La ringraziamo per avere accettato di rispondere ad alcune domande, che nella nostra intenzione non riguardano solo la filosofia, ma le condizioni stesse di pensabilità e di vivibilità di uno spazio pubblico.
In questo numero di “SpazioFilosofico” ci interessa lavorare sul concetto di sofista per aggiornarlo a un tempo, quello attuale, in cui è diventato molto difficile riassumere il rapporto che vige fra verità e opinione, verità e menzogna, verità e bene… Sono i nessi sui quali si è consumato e si consuma il tiro alla fune fra i sofisti (arte e cura della parola, ricerca della confortevolezza dei pensieri che funzionano, pragmatismo, relativismo, utilizzo di indicatori di benessere), e i filosofi, per lo meno in senso classico (aspirazione a verità indipendenti dall’interesse soggettivo, abbandono e obbedienza al logos, disprezzo della retorica, ricerca di unità, tensione al bene).

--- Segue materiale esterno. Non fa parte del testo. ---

Lemma volume_index_adds_spec ix l0 l :
  index_holds ix l0 ->
  exists rs ix', volume_index_adds ix l = Some (rs, ix') /\
    index_holds ix' (l0 ++ take (Z.to_nat (VOLUME_INDEX_MAX_ENTRIES - len l0)) l).
Proof.
  revert ix l0. induction l as [|[i v] l IH]; intros ix l0 Hix.
  - eexists [], _. split; [done|]. by rewrite take_nil, app_nil_r.
  - simpl. destruct (volume_index_add_spec ix l0 i v Hix) as (ix1 & -> & Hix1). simpl.
    destruct (IH ix1 _ Hix1) as (rs & ix2 & -> & Hix2). simpl. eexists _, _. split; [done|].
    destruct (Z.ltb_spec (len l0) VOLUME_INDEX_MAX_ENTRIES) as [Hlt|Hge].
    + rewrite <- app_assoc in Hix2. simpl in Hix2.
      replace (Z.to_nat (VOLUME_INDEX_MAX_ENTRIES - len l0)) with
        (S (Z.to_nat (VOLUME_INDEX_MAX_ENTRIES - len (l0 ++ [(i, v)]))))
        by (unfold len in *; rewrite length_app; simpl; lia).
      done.
    + replace (Z.to_nat (VOLUME_INDEX_MAX_ENTRIES - len l0)) with 0%nat in * by lia. done.
Qed.

Lemma volume_index_find_loop_spec l id n i v :
  0 <= i -> i + Z.of_nat n <= len l ->
  volume_index_find_loop l id n i v =
  Some (match first_registered (take n (drop (Z.to_nat i) l)) id with
        | Some w => (0, w) | None => (-1, v) end).
Proof.
  revert i. induction n as [|n IH]; intros i Hi Hl; simpl; [done|].
  destruct (nthZ_is_Some l i) as [e He]; [lia|]. rewrite He. simpl.
  unfold nthZ in He. destruct (Z.leb_spec 0 i); [|lia].
  rewrite (drop_S _ e _ He). simpl. unfold first_registered in *. simpl.
  destruct (fst e =? id) eqn:Heq; [done|].
  rewrite IH by lia. replace (Z.to_nat (i + 1)) with (S (Z.to_nat i)) by lia.
  by destruct (find_index _ _).
Qed.

Lemma volume_index_find_spec ix l id v :
  index_holds ix l ->
  volume_index_find ix id v =
  Some (match first_registered l id with Some w => (0, w) | None => (-1, v) end).
Proof.
  intros (Hs & Hl & Ht). unfold volume_index_find.
  assert (len l <= len (entries ix)).
  { rewrite <- Ht. unfold len. rewrite length_take. lia. }
  rewrite volume_index_find_loop_spec by (pose proof (len_nonneg l); lia).
  rewrite drop_0, Hs. unfold len. by rewrite Nat2Z.id, Ht.
Qed.

(** ** Properties of the index *)

(** After any sequence of registrations the index resolves an ID to the
    volume first registered under it among the first eight registrations, by
    ID and through the image source hook, and to nothing otherwise. *)
Theorem volume_index_lookup l deref id dev io :
  exists rs ix,
    volume_index_adds volume_index_init l = Some (rs, ix) /\
    let l8 := take 8 l in
    (forall v, volume_index_find ix id v =
       Some (match first_registered l8 id with Some w => (0, w) | None => (-1, v) end)) /\
    plat_get_image_source ix deref id dev io =
      (match first_registered l8 id with
       | Some w => if w =? 0 then Some (-1, dev, io)
                   else '(d, s) ← deref w; Some (0, d, s)
       | None => Some (-1, dev, io) end) /\
    (forall i, 0 <= i -> volume_index_get ix i = Some (default 0 (snd <$> nthZ l8 i))).
Proof.
  assert (index_holds volume_index_init []) as H0 by done.
  destruct (volume_index_adds_spec volume_index_init [] l H0) as (rs & ix & Ha & Hix).
  exists rs, ix. split; [done|]. change (Z.to_nat (VOLUME_INDEX_MAX_ENTRIES - len []))
    with 8%nat in Hix. rewrite app_nil_l in Hix. intros l8. split; [|split].
  - intros v. by apply volume_index_find_spec.
  - unfold plat_get_image_source. rewrite (volume_index_find_spec _ _ _ _ Hix).
    fold l8. destruct (first_registered l8 id) as [w|]; simpl; [|done].
    by destruct (w =? 0).
  - intros i Hi. destruct Hix as (Hs & Hl & Ht). unfold volume_index_get. rewrite Hs.
    fold l8 in Hs, Ht |- *. destruct (Z.ltb_spec i (len l8)).
    + rewrite <- Ht. unfold len in *.
      assert (nthZ (take (length l8) (entries ix)) i = nthZ (entries ix) i) as ->.
      { rewrite <- (Nat2Z.id (length l8)), nthZ_take. case_match; [done|lia]. }
      destruct (nthZ_is_Some (entries ix) i) as [e He]; [|by rewrite He].
      rewrite <- Ht in H. rewrite length_take in H. unfold len. lia.
    + by rewrite nthZ_None by lia.
Qed.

Dove collocherebbe i confini fra queste figure idealtipiche nel nostro momento storico? Chi sono i sofisti e chi sono i filosofi oggi?

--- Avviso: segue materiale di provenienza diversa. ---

(* ===== verification/RpcService.v ===== *)
(** * components/rpc/common/endpoint and components/service/common/provider

    rpc_service_interface.[ch]: the request a service receives; and
    service_provider.[ch]: dispatch of a request to the handler of its opcode,
    with a chain of providers.

    The endpoint points both the request and the response buffer of a call at
    the caller's shared memory, so the two are one object here: [region].  The
    state [S] is that of all services; a handler is a function on it. *)
From S2P Require Import Prelude Status.

Record rpc_request := Request {
  source_id : Z;
  interface_id : Z;
  opcode : Z;
  client_id : Z;
  service_status : Z;
  request_data_length : Z;
  request_size : Z;
  response_data_length : Z;
  response_size : Z;
  (** the memory behind request.data and response.data; [None] is NULL *)
  region : option bytes
}.

Definition set_response (r : rpc_request) (status data_length : Z) (m : option bytes)
    : rpc_request :=
  Request (source_id r) (interface_id r) (opcode r) (client_id r) status
    (request_data_length r) (request_size r) data_length (response_size r) m.

(** struct rpc_buffer *)
Record rpc_buffer := Buffer {
  buf_data : option bytes;
  buf_data_length : Z;
  buf_size : Z
}.

(** The two buffers of a request, and the response buffer written back. *)
Definition request_buffer (r : rpc_request) : rpc_buffer :=
  Buffer (region r) (request_data_length r) (request_size r).
Definition response_buffer (r : rpc_request) : rpc_buffer :=
  Buffer (region r) (response_data_length r) (response_size r).
Definition put_response (r : rpc_request) (b : rpc_buffer) : rpc_request :=
  set_response r (service_status r) (buf_data_length b) (buf_data b).
Definition put_status (r : rpc_request) (status : Z) : rpc_request :=
  set_response r status (response_data_length r) (region r).

(** A receive function: the RPC status, the request with the response filled
    in, and the new state; [None] is a fault of the service. *)
Abbreviation service S := (S -> rpc_request -> option (Z * rpc_request * S)).

Record rpc_service_interface (S : Type) := Service {
  svc_uuid : bytes;
  svc_receive : service S
}.
Arguments Service {S}.
Arguments svc_uuid {S}.
Arguments svc_receive {S}.

Definition rpc_service_receive {S} (s : option (rpc_service_interface S)) : service S :=
  fun st req =>
    match s with
    | None => Some (RPC_ERROR_INVALID_VALUE, req, st)
    | Some s => svc_receive s st req
    end.

(** ** Service providers *)

Record service_handler (S : Type) := Handler {
  h_opcode : Z;
  h_invoke : service S
}.
Arguments Handler {S}.
Arguments h_opcode {S}.
Arguments h_invoke {S}.

(** A concrete provider embeds the service_provider as its first member, so the
    context a handler is given is the provider's own state, part of [S]. *)
Record service_provider (S : Type) := Provider {
  sp_uuid : bytes;
  handlers : list (service_handler S);
  num_handlers : Z;
  opcode_range_lo : Z;
  opcode_range_hi : Z;
  successor : option (rpc_service_interface S)
}.
Arguments Provider {S}.
Arguments sp_uuid {S}.
Arguments handlers {S}.
Arguments num_handlers {S}.
Arguments opcode_range_lo {S}.
Arguments opcode_range_hi {S}.
Arguments successor {S}.

Section Provider.
Context {S : Type}.
Implicit Types sp : service_provider S.

Fixpoint find_handler_loop (l : list (service_handler S)) (op : Z) (n : nat) (i : Z)
    : option (option (service_handler S)) :=
  match n with
  | O => Some None
  | Datatypes.S n =>
      h ← nthZ l i;
      if h_opcode h =? op then Some (Some h) else find_handler_loop l op n (i + 1)
  end.

Definition find_handler sp (op : Z) : option (option (service_handler S)) :=
  if (op >=? opcode_range_lo sp) && (op <=? opcode_range_hi sp)
  then find_handler_loop (handlers sp) op (Z.to_nat (num_handlers sp)) 0
  else Some None.

Fixpoint opcode_range_loop (l : list (service_handler S)) (n : nat) (i lo hi : Z)
    : option (Z * Z) :=
  match n with
  | O => Some (lo, hi)
  | Datatypes.S n =>
      h ← nthZ l i;
      let op := h_opcode h in
      opcode_range_loop l n (i + 1) (if op <? lo then op else lo) (if op >? hi then op else hi)
  end.

Definition set_opcode_range sp : option (service_provider S) :=
  '(lo, hi) ← opcode_range_loop (handlers sp) (Z.to_nat (num_handlers sp)) 0 (2 ^ 32 - 1) 0;
  Some (Provider (sp_uuid sp) (handlers sp) (num_handlers sp) lo hi (successor sp)).

Definition receive sp : service S :=
  fun st req =>
    handler ← find_handler sp (opcode req);
    match handler with
    | Some h => h_invoke h st req
    | None =>
        match successor sp with
        | Some _ => rpc_service_receive (successor sp) st req
        | None => Some (RPC_ERROR_INVALID_VALUE, req, st)
        end
    end.

Definition service_provider_get_rpc_interface sp : rpc_service_interface S :=
  Service (sp_uuid sp) (receive sp).

Definition service_provider_init (uuid : bytes) (hs : list (service_handler S)) (n : Z)
    : option (service_provider S) :=
  set_opcode_range (Provider uuid hs n 0 0 None).

Definition set_successor sp (s : option (rpc_service_interface S)) : service_provider S :=
  Provider (sp_uuid sp) (handlers sp) (num_handlers sp) (opcode_range_lo sp)
    (opcode_range_hi sp) s.

(** Returns the extended provider and the sub-provider. *)
Definition service_provider_extend sp (sub : service_provider S)
    : service_provider S * service_provider S :=
  let sub := set_successor sub (successor sp) in
  (set_successor sp (Some (service_provider_get_rpc_interface sub)), sub).

Definition service_provider_link_successor sp (s : rpc_service_interface S)
    : service_provider S :=
  set_successor sp (Some s).

(** ** The specification: the first handler of the opcode in a table *)
Definition first_handler (l : list (service_handler S)) (op : Z) : option (service_handler S) :=
  i ← find_index (fun h => h_opcode h =? op) l; l !! i.

Definition table_ok sp : Prop :=
  num_handlers sp = len (handlers sp) /\
  forall h, h ∈ handlers sp -> opcode_range_lo sp <= h_opcode h <= opcode_range_hi sp.

(** ** Lemmas *)

Lemma find_handler_loop_spec l op n i :
  0 <= i -> i + Z.of_nat n <= len l ->
  find_handler_loop l op n i = Some (first_handler (take n (drop (Z.to_nat i) l)) op).
Proof.
  revert i. induction n as [|n IH]; intros i Hi Hl; simpl; [done|].
  destruct (nthZ_is_Some l i) as [h Hh]; [lia|]. rewrite Hh. simpl.
  unfold nthZ in Hh. destruct (Z.leb_spec 0 i); [|lia].
  rewrite (drop_S _ h _ Hh). simpl. unfold first_handler in *. simpl.
  destruct (h_opcode h =? op) eqn:Heq; [done|].
  rewrite IH by lia. replace (Z.to_nat (i + 1)) with (Datatypes.S (Z.to_nat i)) by lia.
  by destruct (find_index _ _).
Qed.

(** The range check never hides a handler. *)
Lemma find_handler_spec sp op :
  table_ok sp -> find_handler sp op = Some (first_handler (handlers sp) op).
Proof.
  intros [Hn Hr]. unfold find_handler.
  destruct ((op >=? _) && (op <=? _)) eqn:Hin.
  - rewrite find_handler_loop_spec by (pose proof (len_nonneg (handlers sp)); lia).
    rewrite drop_0, Hn. unfold len. by rewrite Nat2Z.id, firstn_all.
  - f_equal. symmetry. unfold first_handler.
    destruct (find_index _ _) as [i|] eqn:Hf; [|done]. exfalso.
    apply find_index_Some in Hf as ((h & Hh & Heq) & _).
    apply list_elem_of_lookup_2, Hr in Hh. lia.
Qed.

Lemma opcode_range_loop_spec l n i lo hi :
  0 <= i -> i + Z.of_nat n <= len l ->
  exists lo' hi', opcode_range_loop l n i lo hi = Some (lo', hi') /\ lo' <= lo /\ hi <= hi' /\
    forall j h, i <= j < i + Z.of_nat n -> nthZ l j = Some h -> lo' <= h_opcode h <= hi'.
Proof.
  revert i lo hi. induction n as [|n IH]; intros i lo hi Hi Hl; simpl.
  - exists lo, hi. repeat split; try done; lia.
  - destruct (nthZ_is_Some l i) as [h Hh]; [lia|]. rewrite Hh. simpl.
    destruct (IH (i + 1) (if h_opcode h <? lo then h_opcode h else lo)
      (if h_opcode h >? hi then h_opcode h else hi)) as (lo' & hi' & -> & Hlo & Hhi & Hall);
      [lia|lia|].
    assert (lo' <= lo /\ lo' <= h_opcode h) as [Hlo1 Hlo2]
      by (destruct (Z.ltb_spec (h_opcode h) lo); lia).
    assert (hi <= hi' /\ h_opcode h <= hi') as [Hhi1 Hhi2]
      by (destruct (h_opcode h >? hi) eqn:Hgt; lia).
    exists lo', hi'. split; [done|]. split; [done|]. split; [done|]. intros j g Hj Hg.
    destruct (decide (j = i)) as [->|]; [by simplify_eq|]. apply (Hall j); [lia|done].
Qed.

Lemma service_provider_init_ok uuid hs :
  exists sp, service_provider_init uuid hs (len hs) = Some sp /\ table_ok sp /\
    handlers sp = hs /\ successor sp = None.
Proof.
  unfold service_provider_init, set_opcode_range. simpl. pose proof (len_nonneg hs).
  destruct (opcode_range_loop_spec hs (Z.to_nat (len hs)) 0 (2 ^ 32 - 1) 0)
    as (lo & hi & -> & _ & _ & Hall); [lia|lia|]. simpl. eexists. split; [done|].
  split; [|done]. split; [done|]. simpl. intros h [i Hi]%list_elem_of_lookup_1.
  apply (Hall (Z.of_nat i)); [|by rewrite nthZ_of_nat].
  pose proof (lookup_lt_Some _ _ _ Hi). unfold len in *. lia.
Qed.

Lemma receive_spec sp st req :
  table_ok sp ->
  receive sp st req =
  match first_handler (handlers sp) (opcode req) with
  | Some h => h_invoke h st req
  | None => match successor sp with
            | Some s => svc_receive s st req
            | None => Some (RPC_ERROR_INVALID_VALUE, req, st) end
  end.
Proof. intros Ht. unfold receive. rewrite find_handler_spec by done. simpl. by destruct (successor sp). Qed.

End Provider.

(** ** Properties *)

(** Dispatch.  A provider extended by a sub-provider serves a request with
    the first handler of its opcode in its own table, else with the first one
    of the sub-provider's table, and refuses any other opcode with
    RPC_ERROR_INVALID_VALUE leaving the state and the request untouched.  The
    opcode range kept to skip a table never changes which handler is found. *)
Theorem service_provider_dispatch {S} uuid (hs : list (service_handler S)) uuid' hs' st req :
  exists base sub ext,
    service_provider_init uuid hs (len hs) = Some base /\
    service_provider_init uuid' hs' (len hs') = Some sub /\
    ext = fst (service_provider_extend base sub) /\
    rpc_service_receive (Some (service_provider_get_rpc_interface ext)) st req =
      match first_handler hs (opcode req), first_handler hs' (opcode req) with
      | Some h, _ => h_invoke h st req
      | None, Some h => h_invoke h st req
      | None, None => Some (RPC_ERROR_INVALID_VALUE, req, st)
      end.
Proof.
  destruct (service_provider_init_ok uuid hs) as (base & Hb & Htb & Hhb & Hsb).
  destruct (service_provider_init_ok uuid' hs') as (sub & Hs & Hts & Hhs & Hss).
  exists base, sub, (fst (service_provider_extend base sub)).
  split; [done|]. split; [done|]. split; [done|].
  unfold service_provider_extend. simpl.
  rewrite receive_spec by exact Htb. simpl. rewrite Hhb.
  destruct (first_handler hs (opcode req)); [done|]. simpl.
  rewrite receive_spec by exact Hts. simpl. rewrite Hhs, Hsb. done.
Qed.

Nelle settimane passate si è parlato di una telefonata che la cancelliera Merkel avrebbe fatto al presidente Napolitano chiedendogli di porre fine al governo Berlusconi. Per chiunque conosca le nostre regole costituzionali o il tenore delle conversazioni tra leaders, la notizia non poteva che essere un falso. E comunque il governo Berlusconi è caduto perché il presidente del consiglio non avendo più maggioranza, ha presentato formalmente le dimissioni. Hanno smentito subito e nettamente tanto il Quirinale quanto la Cancelleria di Berlino. Ma in un telegiornale Sky, il giornalista ha chiesto a un ospite: “la telefonata è stata smentita; ma, se non è vera, è verosimile; lei cosa pensa di questa telefonata?”. E l’altro ha detto che cosa pensava di quella telefonata “verosimile”. Si è commentato non il vero, ma il verosimile. Siamo immersi nel falso verosimile. Il Grande Fratello e L’isola dei Famosi sono l’emblema dell’età del falso verosimile, della non realtà che scorre parallela alla realtà, senza mai incontrarla. Se siamo tutti immersi nel verosimile è evidente che è difficile tracciare una linea netta tra sofisti e filosofi. Nelle stesse categorie professionali ci sono i sofisti, quelli delle interpretazioni indipendenti dai fatti, e i filosofi, quelli dei fatti indipendenti dalle interpretazioni. Alcune categorie sono più esposte allo slittamento verso l’idealtipo sofista: giornalisti, presentatori-agitatori di dibattiti politici in tv, i politici dell’apparenza. Ma nelle stesse categorie possiamo incontrare l’idealtipo filosofo.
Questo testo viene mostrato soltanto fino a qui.